For the moment, the startup is more of a vehicle customizer than a true manufacturer. It rips the diesel motor and related innards out of an existing vehicle and replaces them with an electric motor and batteries. Thor has focused on doing its own battery-pack research and manufacturing to cram hundreds of small lithium ion batteries into a tight, safe container, and its software engineers write applications that maximize the packs’ charging abilities and life spans. Look around the Thor warehouse, and you’ll see UPS-style trucks and extended-body pickups awaiting modification. The goal, according to Semler, is to work on a one-off basis, customizing clients’ fleets per their specifications.

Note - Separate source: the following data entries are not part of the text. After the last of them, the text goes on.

(* ===== verification/NumericRound.v ===== *)
(** Rounding and truncation at a decimal position. *)

From S2P Require Import Prelude Numeric NumericArith.
Local Open Scope Z_scope.
Local Open Scope pg_scope.

(** ** Powers of ten and their multiples *)

Definition tpow (e : Z) : Q := Qpower (inject_Z 10) e.

Lemma tpow_plus a b : (tpow (a + b) == tpow a * tpow b)%Q.
Proof. apply Qpower_plus. discriminate. Qed.

Lemma tpow_pos e : (0 < tpow e)%Q.
Proof. apply Qpower_0_lt. reflexivity. Qed.

Lemma bpow_tpow e : (bpow e == tpow (DEC_DIGITS * e))%Q.
Proof. unfold tpow. rewrite Qpower_mult. reflexivity. Qed.

Lemma tpow_Z e : 0 <= e -> (tpow e == inject_Z (10 ^ e))%Q.
Proof.
  intros He. destruct (Z_of_nat_complete e He) as [n ->]. clear He. induction n as [|n IH]; [reflexivity|].
  rewrite Nat2Z.inj_succ, Z.pow_succ_r, <- Z.add_1_l, tpow_plus, IH, inject_Z_mult by lia. reflexivity.
Qed.

Definition multiple (x u : Q) : Prop := exists k : Z, (x == inject_Z k * u)%Q.

Lemma multiple_self u : multiple u u.
Proof. exists 1. ring. Qed.

Lemma multiple_zero u : multiple 0 u.
Proof. exists 0. ring. Qed.

Lemma multiple_plus x y u : multiple x u -> multiple y u -> multiple (x + y) u.
Proof. intros [a Ha] [b Hb]. exists (a + b). rewrite Ha, Hb, inject_Z_plus. ring. Qed.

Lemma multiple_times d x u : multiple x u -> multiple (inject_Z d * x) u.
Proof. intros [a Ha]. exists (d * a). rewrite Ha, inject_Z_mult. ring. Qed.

Lemma multiple_trans x u v : multiple x u -> multiple u v -> multiple x v.
Proof. intros [a Ha] [b Hb]. exists (a * b). rewrite Ha, Hb, inject_Z_mult. ring. Qed.

#[export] Instance multiple_proper : Proper (Qeq ==> Qeq ==> iff) multiple.
Proof. intros x y E u v F. unfold multiple. setoid_rewrite E. setoid_rewrite F. done. Qed.

Lemma tpow_multiple a b : b <= a -> multiple (tpow a) (tpow b).
Proof.
  intros H. exists (10 ^ (a - b)). rewrite <- tpow_Z by lia. rewrite <- tpow_plus. replace (a - b + b) with a by lia. reflexivity.
Qed.

Lemma mag_multiple ds w e : e <= w + 1 - Z.of_nat (length ds) -> multiple (mag ds w) (bpow e).
Proof.
  revert w. induction ds as [|d ds IH]; intros w He; cbn [mag]; [apply multiple_zero|]. simpl in He.
  apply multiple_plus; [|apply IH; lia]. apply multiple_times. rewrite !bpow_tpow. apply tpow_multiple. unfold DEC_DIGITS. lia.
Qed.

(** ** What rounding means *)

(** The greatest multiple of [10 ^ -s] that is at most [x], and the nearest one to [x],
    the greater of two. *)
Definition trunc_at (x : Q) (s : Z) : Q := (inject_Z (Qfloor (x / tpow (- s))) * tpow (- s))%Q.
Definition round_at (x : Q) (s : Z) : Q := trunc_at (x + (1 # 2) * tpow (- s)) s.

Lemma trunc_intro x y s : multiple y (tpow (- s)) -> (y <= x)%Q -> (x < y + tpow (- s))%Q -> (trunc_at x s == y)%Q.
Proof.
  intros [k Ek] H1 H2. unfold trunc_at. pose proof (tpow_pos (- s)) as Hu. set (u := tpow (- s)) in *.
  assert (Qfloor (x / u) = k) as ->; [|by symmetry].
  rewrite Ek in H1, H2. assert (L1 : (inject_Z k <= x / u)%Q) by (apply Qle_shift_div_l; [done|lra]).
  assert (L2 : (x / u < inject_Z (k + 1))%Q) by (apply Qlt_shift_div_r; [done|rewrite inject_Z_plus; change (inject_Z 1) with 1%Q; lra]).
  pose proof (Qfloor_le (x / u)). pose proof (Qlt_floor (x / u)) as L4.
  assert (inject_Z (Qfloor (x / u)) < inject_Z (k + 1))%Q as L5 by lra. assert (inject_Z k < inject_Z (Qfloor (x / u) + 1))%Q as L6 by lra.
  rewrite <- Zlt_Qlt in L5, L6. lia.
Qed.

Lemma round_intro x y s : multiple y (tpow (- s)) -> (y - (1 # 2) * tpow (- s) <= x)%Q -> (x < y + (1 # 2) * tpow (- s))%Q -> (round_at x s == y)%Q.
Proof. intros H H1 H2. apply trunc_intro; [done| |]; lra. Qed.

Lemma round_multiple x s : multiple x (tpow (- s)) -> (round_at x s == x)%Q.
Proof. intros H. pose proof (tpow_pos (- s)). apply round_intro; [done| |]; lra. Qed.

Lemma trunc_multiple x s : multiple x (tpow (- s)) -> (trunc_at x s == x)%Q.
Proof. intros H. pose proof (tpow_pos (- s)). apply trunc_intro; [done| |]; lra. Qed.

Lemma trunc_at_le x s : (trunc_at x s <= x)%Q.
Proof.
  unfold trunc_at. pose proof (tpow_pos (- s)) as Hu. set (u := tpow (- s)) in *. pose proof (Qfloor_le (x / u)) as H.
  apply (Qmult_le_compat_r _ _ u) in H; [|lra]. rewrite (Qmult_comm (x / u)), Qmult_div_r in H by (intros E; rewrite E in Hu; lra). exact H.
Qed.

Lemma round_at_le x s : (round_at x s <= x + (1 # 2) * tpow (- s))%Q.
Proof. apply trunc_at_le. Qed.

#[export] Instance trunc_at_proper : Proper (Qeq ==> eq ==> Qeq) trunc_at.
Proof. intros x y E s ? <-. unfold trunc_at. rewrite E. reflexivity. Qed.

#[export] Instance round_at_proper : Proper (Qeq ==> eq ==> Qeq) round_at.
Proof. intros x y E s ? <-. unfold round_at. rewrite E. reflexivity. Qed.

(** ** The carry *)

Lemma insert_mag ds k d w : (k < length ds)%nat ->
  (mag (<[k := d]> ds) w == mag ds w + (inject_Z d - inject_Z (rd ds k)) * bpow (w - Z.of_nat k))%Q.
Proof.
  revert k w. induction ds as [|x ds IH]; intros k w Hk; simpl in Hk; [lia|]. destruct k as [|k]; cbn [insert list_insert mag].
  - unfold rd. simpl. rewrite Z.sub_0_r. ring.
  - change (list_insert k d ds) with (<[k := d]> ds). rewrite IH by lia. unfold rd. simpl lookup.
    replace (w - 1 - Z.of_nat k) with (w - Z.of_nat (S k)) by lia. ring.
Qed.

Lemma rd_digit ds k : digits_ok ds -> is_digit (rd ds k).
Proof.
  intros H. unfold rd. destruct (ds !! k) as [x|] eqn:E; simpl; [|unfold is_digit, NBASE; lia].
  unfold digits_ok in H. rewrite Forall_lookup in H. by apply (H k).
Qed.

Lemma digits_insert ds k d : digits_ok ds -> is_digit d -> digits_ok (<[k := d]> ds).
Proof. intros. by apply Forall_insert. Qed.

Semler’s enthusiasm is infectious. He’s funded Thor with his own money (he won’t say how much) and hired engineers from places such as Boeing Co., electric-car maker Faraday & Future Inc., and Chinese electrics leader BYD Auto Co. But Thor is trying to become a bespoke electric-vehicle maker at a time when the biggest names and fattest wallets in trucking are pouring money into the market. And given that neither Semler nor his co-founder, Giordano Sordoni, has an engineering background, it seems less like a company than a dream. “There’s a tendency to simplify the truck market and think there will be one winner here,” Semler says. “The reality is that there are all kinds of work trucks, and we’re designing a type of transportation lab to cater to all of these.”
A small team working quickly stands a decent chance of carving out a niche, says Mike Britt, who spent 30 years at United Parcel Service Inc. handling the maintenance of its trucking fleets and working on alternative-fuel vehicles. “The big trucking companies just aren’t quite as nimble,” says Britt, who now runs MG Britt Consulting Inc. “UPS used many small startups to build 200 to 2,000 alternative-fuel vehicles. It’s when you start to ramp above those numbers, and need real production expertise and facilities, that things could get trickier for Thor.”